Refreshing? That’s a word that wouldn’t make my top million
descriptors of the experience. Was it excruciating, soul-crushing, and bone-wearying?
Yes. Refreshing? Not in the least.
I’ve tried, over and over again, to understand what would
prompt someone to think such a thing, much less write it in a missive to the bereaved,
but I can’t find a reasonable explanation, other than the fact that it’s easy
to arm-chair quarterback the lives of people you’ve only met once. It’s easy to
judge when you don’t have a vested interest in the case at hand.
It was precisely that fact that led us to a private funeral
for Anna. After months of being asked if I was going to terminate the
pregnancy, and being told that there had to be something the doctors could do,
and listening to people who weren’t shy about spouting off on my situation, I
couldn’t bear the thought of exposing my beautifully imperfect baby to
insensitive or prying eyes.
We fibbed in the obituary and said that services had already
been held. They hadn’t, of course, but well-meaning people have a tendency to
see and hear what they want to and I didn’t want to tempt fate with those who
might mistakenly believe that the term “private” did not apply to them.
It wasn’t out of meanness or spite that we closed the
funeral to everyone outside of our immediate family and closest friends.
Rather, it was out of self-preservation. We’d been judged by the court of
public opinion for months and were entitled to a respite. It was probably the
first time in my life that I didn’t feel guilty about setting boundaries.

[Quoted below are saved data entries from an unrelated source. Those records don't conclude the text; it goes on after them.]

Theorem accepted_position_stays_taken (first second : StoredEvent)
    (exp exp' : option Z) (v : Z) (self after_first : Repo)
    (calls : list (StoredEvent * option Z * option Z)) :
  endswith (event_topic first) "Discarded" = false ->
  append first exp (Some v) self = (Return tt, after_first) ->
  Forall (fun call =>
            endswith (event_topic call.1.1) "Discarded" = false \/
            stored_entity_id call.1.1 <> stored_entity_id first) calls ->
  stored_entity_id second = stored_entity_id first ->
  outcome (append second exp' (Some v) (append_all calls after_first))
    = Raise ConcurrencyError.
Proof.
  intros Htopic Hrun Hcalls Hid.
  set (id := stored_entity_id first) in *.
  assert (Hmarked : exists vs n, _entity_versions after_first !! id = Some vs /\
                                 vs !! v = Some (S n)).
  { rewrite append_checked in Hrun. fold id in Hrun.
    destruct (match exp with Some _ => _ | None => _ end); [done|].
    destruct (default new_iter _); [|done].
    rewrite append_unchecked, Htopic in Hrun. injection Hrun as <-. simpl.
    rewrite lookup_insert_eq. eexists _, 0%nat. split; [done|].
    by rewrite lookup_insert_eq. }
  clear Hrun.
  revert after_first Hmarked.
  induction Hcalls as [|[[ev e] nv] calls Hcall _ IH]; intros s Hmarked.
  - destruct Hmarked as (vs & n & Hvs & Hv). cbn [append_all fold_left].
    rewrite append_checked, Hid. fold id. rewrite Hvs. simpl.
    destruct (match exp' with Some _ => _ | None => _ end); [done|].
    unfold VersionIter in *. by rewrite Hv.
  - cbn [append_all fold_left]. apply IH. simpl.
    by apply taken_stays_taken.
Qed.

Lemma accepted_position_stays_taken_witness :
  outcome (append created_eeeee None (Some 0)
             (append_all [(changed_bb, Some 0, Some 1); (created_f, None, Some 0)]
                store_1))
    = Raise ConcurrencyError.
Proof.
  apply (accepted_position_stays_taken created_a created_eeeee None None 0 init
           store_1 [(changed_bb, Some 0, Some 1); (created_f, None, Some 0)]).
  - reflexivity.
  - vm_compute. reflexivity.
  - repeat constructor.
  - reflexivity.
Defined.

(** ** Accepted calls *)

(** The store after a call that stored its event: the event is appended
    to its sequence and indexed by its identifier, on top of a store that
    differs from the one before in the version index only. *)
Lemma append_stored_state (ev : StoredEvent) (exp nv : option Z) (s s' : Repo) :
  endswith (event_topic ev) "Discarded" = false ->
  append ev exp nv s = (Return tt, s') ->
  exists marked,
    _by_stored_entity_id marked = _by_stored_entity_id s /\
    _by_id marked = _by_id s /\
    s' = with_by_id (<[event_id ev := ev]>)
           (with_by_stored_entity_id
              (<[stored_entity_id ev := events_of s (stored_entity_id ev) ++ [ev]]>)
              marked).
Proof.
  intros Htopic.
  assert (Hun : forall s0, _by_stored_entity_id s0 = _by_stored_entity_id s ->
            _by_id s0 = _by_id s ->
            append ev exp None s0 = (Return tt, s') ->
            exists marked,
              _by_stored_entity_id marked = _by_stored_entity_id s /\
              _by_id marked = _by_id s /\
              s' = with_by_id (<[event_id ev := ev]>)
                     (with_by_stored_entity_id
                        (<[stored_entity_id ev
                             := events_of s (stored_entity_id ev) ++ [ev]]>)
                        marked)).
  { intros s0 Hbe Hby. rewrite append_unchecked, Htopic.
    rewrite (events_of_ext s0 s) by (by rewrite Hbe).
    intros [= <-]. by exists s0. }
  destruct nv as [v|]; [|by apply Hun].
  rewrite append_checked.
  destruct (match exp with Some _ => _ | None => _ end); [done|].
  destruct (default new_iter _); [|done].
  by apply Hun.
Qed.

(** Read after write: when a call that appends an event other than a
    discard returns, the default read of the sequence returns what it
    returned before followed by the new event, and the event is indexed by
    its identifier. *)
Theorem append_then_read `{Clock} (stored_event : StoredEvent)
    (expected_version new_version : option Z) (self after : Repo) :
  endswith (event_topic stored_event) "Discarded" = false ->
  append stored_event expected_version new_version self = (Return tt, after) ->
  get_entity_events after (stored_entity_id stored_event) None None None true true
  = get_entity_events self (stored_entity_id stored_event) None None None true true
    ++ [stored_event] /\
  _by_id after !! event_id stored_event = Some stored_event.
Proof.
  intros Htopic Hrun.
  apply append_stored_state in Hrun as (marked & Hbe & Hby & ->); [|done].
  split; [|simpl; apply lookup_insert_eq].
  rewrite !get_entity_events_events_of. simpl.
  rewrite !query_loop_unbounded. simpl.
  unfold events_of at 1. simpl. by rewrite lookup_insert_eq.
Qed.

Lemma append_then_read_witness :
  @get_entity_events length_clock store_2 "E" None None None true true
  = @get_entity_events length_clock store_1 "E" None None None true true
    ++ [changed_bb].
Proof.
  refine (proj1 (@append_then_read length_clock changed_bb (Some 0) (Some 1)
                   store_1 store_2 _ _)).
  - reflexivity.
  - vm_compute. reflexivity.
Defined.

(** ** Calls without [new_version] *)

(** Without [new_version] the expected version is not looked at: the call
    does what the call without both does, and it never raises
    [ConcurrencyError], whatever is stored. *)
Theorem expected_version_alone_is_ignored (stored_event : StoredEvent)
    (expected_version : option Z) (self : Repo) :
  append stored_event expected_version None self
  = append stored_event None None self /\
  outcome (append stored_event expected_version None self)
    <> Raise ConcurrencyError.
Proof.
  rewrite !append_unchecked. split; [done|].
  destruct (endswith _ _); [|done].
  destruct (remove_entity _ self) as [o s2] eqn:Hrm.
  apply remove_entity_effect in Hrm as [_ Hv]. simpl.
  destruct o as [[]|e]; [done|]. by destruct Hv as [-> _].
Qed.

(** A discard without [new_version] for a sequence that has no entry in
    the version index raises [KeyError], and yet the events of the sequence
    are gone afterwards. *)
Theorem unversioned_discard_key_error `{Clock} (discarded : StoredEvent)
    (expected_version : option Z) (self : Repo) :
  endswith (event_topic discarded) "Discarded" = true ->
  ~ indexed self (stored_entity_id discarded) ->
  let result := append discarded expected_version None self in
  outcome result = Raise KeyError /\
  forall after until limit query_ascending results_ascending,
    get_entity_events (store result) (stored_entity_id discarded)
      after until limit query_ascending results_ascending = [].
Proof.
  intros Htopic Hno result. subst result.
  rewrite append_unchecked, Htopic. split.
  - by apply remove_entity_not_indexed.
  - intros. destruct (remove_entity _ self) as [o s'] eqn:Hrm.
    apply remove_entity_effect in Hrm as [Hbe _]. simpl.
    unfold get_entity_events. by rewrite Hbe, lookup_delete_eq.
Qed.

Lemma unversioned_discard_key_error_witness :
  outcome (append discarded_dddd None None
             (store (append created_a None None init))) = Raise KeyError /\
  @get_entity_events length_clock
    (store (append discarded_dddd None None
              (store (append created_a None None init))))
    "E" None None None true true = [].
Proof.
  assert (Htopic : endswith (event_topic discarded_dddd) "Discarded" = true)
    by reflexivity.
  assert (Hno : ~ indexed (store (append created_a None None init))
                  (stored_entity_id discarded_dddd))
    by (vm_compute; by intros [? ?]).
  pose proof (@unversioned_discard_key_error length_clock discarded_dddd None
                _ Htopic Hno) as [Hout Hread].
  split; [exact Hout | apply Hread].
Defined.

(** A rejected call leaves a trace: a checked call for a sequence that is
    unknown raises [ConcurrencyError] when an expected version is given,
    but it enters the sequence in the version index, so that
    [remove_entity], which raised [KeyError] before, returns afterwards. *)
Theorem rejected_append_indexes_sequence (stored_event : StoredEvent)
    (x v : Z) (self : Repo) :
  let id := stored_entity_id stored_event in
  let result := append stored_event (Some x) (Some v) self in
  ~ indexed self id ->
  _by_stored_entity_id self !! id = None ->
  outcome result = Raise ConcurrencyError /\
  outcome (remove_entity id self) = Raise KeyError /\
  outcome (remove_entity id (store result)) = Return tt.
Proof.
  intros id result Hno Hnone. subst result.
  assert (Hv : _entity_versions self !! id = None).
  { unfold indexed in Hno. destruct (_entity_versions self !! id); [|done].
    destruct Hno. eauto. }
  rewrite append_checked. fold id. rewrite Hv. simpl.
  rewrite lookup_empty. simpl. split; [done|].
  split; [by apply remove_entity_not_indexed|].
  rewrite remove_entity_run. unfold events_of. simpl. rewrite Hnone. simpl.
  unfold ret, entity_versions_delitem. simpl. by rewrite lookup_insert_eq.
Qed.

Lemma rejected_append_indexes_sequence_witness :
  outcome (append created_f (Some 0) (Some 1) store_3) = Raise ConcurrencyError /\
  outcome (remove_entity "F" store_3) = Raise KeyError /\
  outcome (remove_entity "F" (store (append created_f (Some 0) (Some 1) store_3)))
    = Return tt.
Proof.
  apply (rejected_append_indexes_sequence created_f 0 1 store_3).
  - vm_compute. by intros [? ?].
  - reflexivity.
Defined.

(** * Further properties of reads *)

Section ReadLoop.
Context `{Clock}.
Implicit Types (aft unt lim : option Z) (l acc : list StoredEvent).

(** The loop in one direction appends what it selects to its
    accumulator. *)
Lemma query_loop_selected aft unt lim qa l (count : Z) acc :
  query_loop aft unt lim qa qa l count acc
  = acc ++ query_loop aft unt lim qa qa l count [].
Proof.
  revert count acc; induction l as [|e l IH]; intros count acc.
  - simpl. by rewrite app_nil_r.
  - cbn [query_loop].
    destruct (match lim with Some _ => _ | None => _ end);
      [by rewrite app_nil_r|].
    destruct (truthy aft && _); [apply IH|].
    destruct (truthy unt && _); [apply IH|].
    rewrite Bool.eqb_reflx. cbn [negb].
    rewrite IH, (IH _ ([] ++ [e])), <- app_assoc. done.
Qed.

(** What it selects is a sublist of the events it runs over. *)
Lemma query_loop_sublist aft unt lim qa l (count : Z) :
  sublist (query_loop aft unt lim qa qa l count []) l.
Proof.
  revert count; induction l as [|e l IH]; intros count; [done|].
  cbn [query_loop].
  destruct (match lim with Some _ => _ | None => _ end);
    [apply sublist_nil_l|].
  destruct (truthy aft && _); [by apply sublist_cons|].
  destruct (truthy unt && _); [by apply sublist_cons|].
  rewrite Bool.eqb_reflx. cbn [negb app].
  rewrite query_loop_selected. by apply sublist_skip.
Qed.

There were people who were put off by our decision, but it
was the best thing Scott and I could have done. Mourning in the company of relative
strangers would have inhibited our ability to absorb the healing energy that a
funeral rite is meant to provide.
Anna’s intimate funeral gave us—natural introverts that we
are—space and permission to fall to pieces. It enabled us to stop worrying
about what people might think and give in to our grief.